[Dataset records Boundary: Start]

(** The loop, from any intermediate state. *)
Lemma remind_loop send (l : list (Id * DebtorRow)) results mailed results' mailed' :
  fold_left (remind send) l (results, mailed) = (results', mailed') ->
  total results' = total results /\
  (sent results' + length (errors results') + length mailed
   = sent results + length (errors results) + length mailed')%nat /\
  (length mailed' = length mailed + length (List.filter has_address l))%nat /\
  (failed results' + length (errors results)
   = failed results + length (errors results')
     + length (List.filter (fun d => has_address d && null_body (send d.1)) l))%nat /\
  (length (errors results)
   + length (List.filter (fun d => has_address d && null_body (send d.1)) l)
   <= length (errors results'))%nat /\
  (forall e, In e mailed' ->
     In e mailed \/ exists d, In d l /\ customer_email d.2 = Some e).
Proof.
  revert results mailed. induction l as [|d l IH]; intros results mailed.
  - simpl. intros [= <- <-]. repeat split; auto; lia.
  - intros Hrest.
    change (fold_left (remind send) l (remind send (results, mailed) d)
            = (results', mailed')) in Hrest.
    destruct (remind send (results, mailed) d) as [r1 m1] eqn:Hstep.
    apply IH in Hrest as (Ht & Hc & Hl & Hf & He & Hin).
    assert (Hm : forall e, In e m1 -> In e mailed \/ customer_email d.2 = Some e).
    { intros e He'. unfold remind in Hstep.
      destruct (customer_email d.2) as [email|] eqn:Hemail;
        [|injection Hstep as _ <-; by left].
      destruct (String.eqb email EmptyString); [injection Hstep as _ <-; by left|].
      assert (Hm1 : In e (mailed ++ [email]))
        by (destruct (send d.1); injection Hstep as _ <-; assumption).
      apply in_app_or in Hm1 as [?|[<-|[]]]; [by left | by right]. }
    assert (Hmailed : forall e, In e mailed' ->
              In e mailed \/ exists d0, In d0 (d :: l) /\ customer_email d0.2 = Some e).
    { intros e He'. destruct (Hin e He') as [Hm1|(d' & ? & ?)].
      - destruct (Hm e Hm1) as [?|?]; [by left|].
        right. exists d. split; [by left | assumption].
      - right. exists d'. split; [by right | assumption]. }
    clear Hin Hm.
    set (addressed := length (List.filter has_address l)) in *.
    set (nulls :=
           length (List.filter (fun d => has_address d && null_body (send d.1)) l)) in *.
    assert (Hcount :
      length (List.filter has_address (d :: l))
      = ((if has_address d then 1 else 0) + addressed)%nat /\
      length (List.filter (fun d => has_address d && null_body (send d.1)) (d :: l))
      = ((if has_address d && null_body (send d.1) then 1 else 0) + nulls)%nat).
    { cbn [List.filter]. split.
      - by destruct (has_address d).
      - by destruct (has_address d && null_body (send d.1)). }
    destruct Hcount as [-> ->].
    unfold remind in Hstep.
    assert (Hhas : has_address d
                   = match customer_email d.2 with
                     | Some email => negb (String.eqb email EmptyString)
                     | None => false
                     end) by reflexivity.
    rewrite Hhas. clear Hhas.
    destruct (customer_email d.2) as [email|];
      [|injection Hstep as <- <-; simpl; repeat split; auto; lia].
    destruct (String.eqb email EmptyString);
      [injection Hstep as <- <-; simpl; repeat split; auto; lia|].
    destruct (send d.1); injection Hstep as <- <-; simpl in *;
      rewrite ?length_app in *; simpl in *;
      (repeat split; try assumption; lia).
Qed.

(** X24. When the job runs (a key is configured and the debtors query
    succeeds) it always answers 200 with success, also when the mail service
    refused every mail. The results count every selected debtor in [total];
    a mail request is made for each selected debtor with a non-empty
    address, and each request is counted once, in [sent] or by an error
    line. [failed] is the number of error lines plus the number of requests
    refused with a null JSON body, which are counted twice; so it is at
    least the number of error lines and at most twice that number. *)
Theorem weekly_job_accounts method key send st :
  String.eqb method "OPTIONS" = false ->
  String.eqb key EmptyString = false ->
  exists results mailed,
    handler method (Some key) None send st = (Json 200 true (inl results), mailed) /\
    total results = length (selected st) /\
    length mailed = length (List.filter has_address (selected st)) /\
    (length mailed <= total results)%nat /\
    (sent results + length (errors results) = length mailed)%nat /\
    (failed results
     = length (errors results)
       + length (List.filter (fun d => has_address d && null_body (send d.1))
                   (selected st)))%nat /\
    (length (errors results) <= failed results <= 2 * length (errors results))%nat.
Proof.
  intros Hm Hk. unfold handler. rewrite Hm, Hk.
  destruct (fold_left (remind send) (selected st)
              (mkResults (length (selected st)) 0 0 [], [])) as [results mailed] eqn:Hloop.
  exists results, mailed. split; [reflexivity|].
  apply remind_loop in Hloop as (Ht & Hc & Hl & Hf & He & _). simpl in *.
  pose proof (filter_length_le has_address (selected st)).
  repeat split; lia.
Qed.

(** X25. The job writes only to debtors that are pending, owe something and
    have an address: every address a mail request is made for is the email
    of a stored debtor with status pending and a positive balance. A debtor
    whose row says paid is never written to; and without a key, or when the
    debtors query fails, no mail request is made at all. *)
Theorem weekly_job_mails_pending_only method RESEND_API_KEY fetchError send st :
  let mailed := (handler method RESEND_API_KEY fetchError send st).2 in
  (forall e, In e mailed ->
     exists k row,
       debtors st !! k = Some row /\ customer_email row = Some e /\
       status row = "pending" /\ (0 < current_balance row)%Q) /\
  ((RESEND_API_KEY = None \/ fetchError <> None) -> mailed = []).
Proof.
  unfold handler.
  destruct (String.eqb method "OPTIONS"); [split; [intros e [] | reflexivity]|].
  destruct RESEND_API_KEY as [key|]; [|split; [intros e [] | reflexivity]].
  destruct (String.eqb key EmptyString); [split; [intros e [] | reflexivity]|].
  destruct fetchError as [message|]; [split; [intros e [] | reflexivity]|].
  destruct (fold_left (remind send) (selected st)
              (mkResults (length (selected st)) 0 0 [], [])) as [results mailed] eqn:Hloop.
  simpl. split; [|intros [H|H]; [discriminate | done]].
  intros e He. apply remind_loop in Hloop as (_ & _ & _ & _ & _ & Hin).
  destruct (Hin e He) as [[]|([k row] & Hd & Hemail)].
  unfold selected in Hd.
  apply list_elem_of_In, elem_of_map_to_list, map_lookup_filter_Some in Hd
    as [Hrow (Hs & Hb & _)].
  simpl in *. exists k, row. apply Qltb_true in Hb. auto.
Qed.

End WeeklyRemindersMore.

[Dataset records Boundary: End]

- Work order: Retype the data shown above so that each line matches the original.

- Reply:
(** The loop, from any intermediate state. *)
Lemma remind_loop send (l : list (Id * DebtorRow)) results mailed results' mailed' :
  fold_left (remind send) l (results, mailed) = (results', mailed') ->
  total results' = total results /\
  (sent results' + length (errors results') + length mailed
   = sent results + length (errors results) + length mailed')%nat /\
  (length mailed' = length mailed + length (List.filter has_address l))%nat /\
  (failed results' + length (errors results)
   = failed results + length (errors results')
     + length (List.filter (fun d => has_address d && null_body (send d.1)) l))%nat /\
  (length (errors results)
   + length (List.filter (fun d => has_address d && null_body (send d.1)) l)
   <= length (errors results'))%nat /\
  (forall e, In e mailed' ->
     In e mailed \/ exists d, In d l /\ customer_email d.2 = Some e).
Proof.
  revert results mailed. induction l as [|d l IH]; intros results mailed.
  - simpl. intros [= <- <-]. repeat split; auto; lia.
  - intros Hrest.
    change (fold_left (remind send) l (remind send (results, mailed) d)
            = (results', mailed')) in Hrest.
    destruct (remind send (results, mailed) d) as [r1 m1] eqn:Hstep.
    apply IH in Hrest as (Ht & Hc & Hl & Hf & He & Hin).
    assert (Hm : forall e, In e m1 -> In e mailed \/ customer_email d.2 = Some e).
    { intros e He'. unfold remind in Hstep.
      destruct (customer_email d.2) as [email|] eqn:Hemail;
        [|injection Hstep as _ <-; by left].
      destruct (String.eqb email EmptyString); [injection Hstep as _ <-; by left|].
      assert (Hm1 : In e (mailed ++ [email]))
        by (destruct (send d.1); injection Hstep as _ <-; assumption).
      apply in_app_or in Hm1 as [?|[<-|[]]]; [by left | by right]. }
    assert (Hmailed : forall e, In e mailed' ->
              In e mailed \/ exists d0, In d0 (d :: l) /\ customer_email d0.2 = Some e).
    { intros e He'. destruct (Hin e He') as [Hm1|(d' & ? & ?)].
      - destruct (Hm e Hm1) as [?|?]; [by left|].
        right. exists d. split; [by left | assumption].
      - right. exists d'. split; [by right | assumption]. }
    clear Hin Hm.
    set (addressed := length (List.filter has_address l)) in *.
    set (nulls :=
           length (List.filter (fun d => has_address d && null_body (send d.1)) l)) in *.
    assert (Hcount :
      length (List.filter has_address (d :: l))
      = ((if has_address d then 1 else 0) + addressed)%nat /\
      length (List.filter (fun d => has_address d && null_body (send d.1)) (d :: l))
      = ((if has_address d && null_body (send d.1) then 1 else 0) + nulls)%nat).
    { cbn [List.filter]. split.
      - by destruct (has_address d).
      - by destruct (has_address d && null_body (send d.1)). }
    destruct Hcount as [-> ->].
    unfold remind in Hstep.
    assert (Hhas : has_address d
                   = match customer_email d.2 with
                     | Some email => negb (String.eqb email EmptyString)
                     | None => false
                     end) by reflexivity.
    rewrite Hhas. clear Hhas.
    destruct (customer_email d.2) as [email|];
      [|injection Hstep as <- <-; simpl; repeat split; auto; lia].
    destruct (String.eqb email EmptyString);
      [injection Hstep as <- <-; simpl; repeat split; auto; lia|].
    destruct (send d.1); injection Hstep as <- <-; simpl in *;
      rewrite ?length_app in *; simpl in *;
      (repeat split; try assumption; lia).
Qed.

(** X24. When the job runs (a key is configured and the debtors query
    succeeds) it always answers 200 with success, also when the mail service
    refused every mail. The results count every selected debtor in [total];
    a mail request is made for each selected debtor with a non-empty
    address, and each request is counted once, in [sent] or by an error
    line. [failed] is the number of error lines plus the number of requests
    refused with a null JSON body, which are counted twice; so it is at
    least the number of error lines and at most twice that number. *)
Theorem weekly_job_accounts method key send st :
  String.eqb method "OPTIONS" = false ->
  String.eqb key EmptyString = false ->
  exists results mailed,
    handler method (Some key) None send st = (Json 200 true (inl results), mailed) /\
    total results = length (selected st) /\
    length mailed = length (List.filter has_address (selected st)) /\
    (length mailed <= total results)%nat /\
    (sent results + length (errors results) = length mailed)%nat /\
    (failed results
     = length (errors results)
       + length (List.filter (fun d => has_address d && null_body (send d.1))
                   (selected st)))%nat /\
    (length (errors results) <= failed results <= 2 * length (errors results))%nat.
Proof.
  intros Hm Hk. unfold handler. rewrite Hm, Hk.
  destruct (fold_left (remind send) (selected st)
              (mkResults (length (selected st)) 0 0 [], [])) as [results mailed] eqn:Hloop.
  exists results, mailed. split; [reflexivity|].
  apply remind_loop in Hloop as (Ht & Hc & Hl & Hf & He & _). simpl in *.
  pose proof (filter_length_le has_address (selected st)).
  repeat split; lia.
Qed.

(** X25. The job writes only to debtors that are pending, owe something and
    have an address: every address a mail request is made for is the email
    of a stored debtor with status pending and a positive balance. A debtor
    whose row says paid is never written to; and without a key, or when the
    debtors query fails, no mail request is made at all. *)
Theorem weekly_job_mails_pending_only method RESEND_API_KEY fetchError send st :
  let mailed := (handler method RESEND_API_KEY fetchError send st).2 in
  (forall e, In e mailed ->
     exists k row,
       debtors st !! k = Some row /\ customer_email row = Some e /\
       status row = "pending" /\ (0 < current_balance row)%Q) /\
  ((RESEND_API_KEY = None \/ fetchError <> None) -> mailed = []).
Proof.
  unfold handler.
  destruct (String.eqb method "OPTIONS"); [split; [intros e [] | reflexivity]|].
  destruct RESEND_API_KEY as [key|]; [|split; [intros e [] | reflexivity]].
  destruct (String.eqb key EmptyString); [split; [intros e [] | reflexivity]|].
  destruct fetchError as [message|]; [split; [intros e [] | reflexivity]|].
  destruct (fold_left (remind send) (selected st)
              (mkResults (length (selected st)) 0 0 [], [])) as [results mailed] eqn:Hloop.
  simpl. split; [|intros [H|H]; [discriminate | done]].
  intros e He. apply remind_loop in Hloop as (_ & _ & _ & _ & _ & Hin).
  destruct (Hin e He) as [[]|([k row] & Hd & Hemail)].
  unfold selected in Hd.
  apply list_elem_of_In, elem_of_map_to_list, map_lookup_filter_Some in Hd
    as [Hrow (Hs & Hb & _)].
  simpl in *. exists k, row. apply Qltb_true in Hb. auto.
Qed.

End WeeklyRemindersMore.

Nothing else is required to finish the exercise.